I was going to entitle this post ‘The Problem with America’, because I feel this is important enough to justify such a ‘shocking’ title. However, I am not going to ramble on about all the problems with America, such as how they use 9 planet’s worth of non-renewable resources, or the creation of Lady Gaga. There is something far worse than these trivialities, and it goes by the name of ‘the alternative ending’.
J’adore Jane Austen. In fact, j’adore Jane Austen so ardently that I have a subscription to Jane Austen’s Regency World magazine. Moving on.
Pride and Prejudice is probably the most famous of Austen’s novels, having been adapted into numerous glittering films (to watch with popcorn), and Sunday-evening period dramas (to watch with crumpets). In 2005, Joe Wright took his turn to direct, using the beautiful Kiera Knightley as Elizabeth Bennett, and the sumptuous Matthew Macfadyen as Fitzwilliam Darcy.

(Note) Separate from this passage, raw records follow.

(** The loop [for secretType, prefix := range c.ValuePrefixes]. *)
Fixpoint range_ValuePrefixes (table : list (string * string))
    (key value : string) (dst : Map) : Map * bool :=
  match table with
  | [] => (dst, false)
  | (secretType, prefix) :: table' =>
      if strings.HasPrefix value prefix then
        let value' := strings.drop (String.length prefix) value in
        (M.set dst key
           (VSource {| Type_ := secretType; Name := key;
                       Identifier := value' |}), true)
      else range_ValuePrefixes table' key value dst
  end.

(** The [case string] branch for one leaf. *)
Definition GenerateFromMap_string (c : ConfigValues)
    (key value : string) (dst : Map) : Map :=
  let (dst1, found) := range_KeyPrefixes (KeyPrefixes c) key value dst in
  let (dst2, found) :=
    if negb found then range_ValuePrefixes (ValuePrefixes c) key value dst1
    else (dst1, found) in
  if negb found then M.set dst2 key (VString value) else dst2.

(** [for key, value := range src] over the entries not yet visited, with
    the [dst] built so far. *)
Fixpoint GenerateFromMap_range (c : ConfigValues) (src dst : Map)
    {struct src} : error + Map :=
  match src with
  | MNil => inr dst
  | MCons key value rest =>
      match value with
      | VMap m =>
          match GenerateFromMap_range c m MNil with
          | inl err => inl err
          | inr val => GenerateFromMap_range c rest (M.set dst key (VMap val))
          end
      | VString s =>
          GenerateFromMap_range c rest (GenerateFromMap_string c key s dst)
      | _ => GenerateFromMap_range c rest (M.set dst key value)
      end
  end.

Definition GenerateFromMap (c : ConfigValues) (src : Map) : error + Map :=
  GenerateFromMap_range c src MNil.


(** ** The outside world

    The file system, the AWS services behind the SDK clients, the JSON and
    base64 codecs of the Go library and the clock.  A call takes the world
    as it is and returns the world after it.  [DecryptWithKMS] is a helper
    of the package that wraps the KMS Decrypt call. *)
Class Env := {
  World : Type;
  Output : Type;
  ioutil_ReadFile : string -> World -> World * (error + string);
  ssm_GetParametersByPath :
    string -> World -> World * (error + list (string * string));
  ssm_GetParameter : string -> World -> World * (error + string);
  secretsmanager_GetSecretValue :
    string -> World -> World * (error + (option string * string));
  DecryptWithKMS : string -> World -> World * (error + string);
  base64_Decode : string -> error + string;
  json_Unmarshal_strings : string -> error + list (string * string);
  json_Unmarshal_object : string -> error + Map;
  json_Marshal : Map -> error + string;
  json_Unmarshal : string -> Output -> Output * option error;
  time_Sleep : Z -> World -> World
}.

(** The clients of a [RefreshState]: nil ([false]) or constructed. *)
Record RefreshState := mkRefreshState {
  STSClient : bool;
  SecretsManagerClient : bool;
  KMSClient : bool;
  SSMClient : bool
}.

(** What a run does, in order: a provider adapter called from [RefreshMap]
    returns, [Refresh] returns, [time.Sleep] is called. *)
Inductive Event :=
| EvFetch (secretType identifier : string) (err : option error)
| EvRefresh (err : option error)
| EvSleep (d : Z).

(** [int] (64 bits wide, as on the platforms the tools are built for) and
    [int64] arithmetic wraps around. *)
Definition wrap64 (z : Z) : Z := (z + 2 ^ 63) mod 2 ^ 64 - 2 ^ 63.

(** [time.Second], in nanoseconds *)
Definition Second : Z := 1000000000.

(** The events of the retry loop: those that are not adapter calls. *)
Definition is_control (e : Event) : bool :=
  match e with EvFetch _ _ _ => false | _ => true end.

Definition control (t : list Event) : list Event := filter is_control t.

(** The results of the [Refresh] calls of a trace, in order. *)
Fixpoint attempts (t : list Event) : list (option error) :=
  match t with
  | [] => []
  | EvRefresh err :: t' => err :: attempts t'
  | _ :: t' => attempts t'
  end.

I must say, I prefer the 1995 BBC adaptation by Andrew Davies, but he did have 6 hours to play with rather than 2. I still loved this film, but it was the ending that particularly pleased me.
The film’s penultimate scene finds Lizzy and Darcy wandering through the countryside at dawn, finally confessing their love for one another, and kissing in the sunlight. The kiss is divine, because it never actually happens. Our hero and heroine simply move closer and closer until their lips are about to touch, and the scene ends there. It leaves the rest to the heavily over-active imagination of its hopelessly-romantic audience.
The last scene is a brilliant last display of the Austen-esque wit that, beneath the romance, created a parody of 18th-century middle-class life. Here it is, although the clip is fairly long so feel free to skip to 20.00:
Now here is the crux of the thing. Let us have a jolly flick through the bonus material on the DVD. What’s this? An alternative American ending?
Instead of the light-hearted British ending, reminding us heartily that life goes on despite handsome men and romantic walks at dawn, the American ending features an additional scene. To my horror, Elizabeth and Darcy are sitting outside in their nightclothes, discussing pet names and how ‘incandescently happy’ they are.
I was furious. Not only is this horrifically inaccurate (they would not be gallivanting about in their nightclothes), but we are also drowned in sickening romance, much like watching one of those couples in the park who think they are sly, but are basically humping on the picnic-rug.
I apologise to any American readers: I’m sure it wasn’t your idea to corrupt my beloved Austen with these dreadful visions. But I really feel this sort of behaviour ruins these films, by shouting to the audience:
‘Just in case you didn’t understand, they’re in love.’
In conclusion, best leave it to the Brits.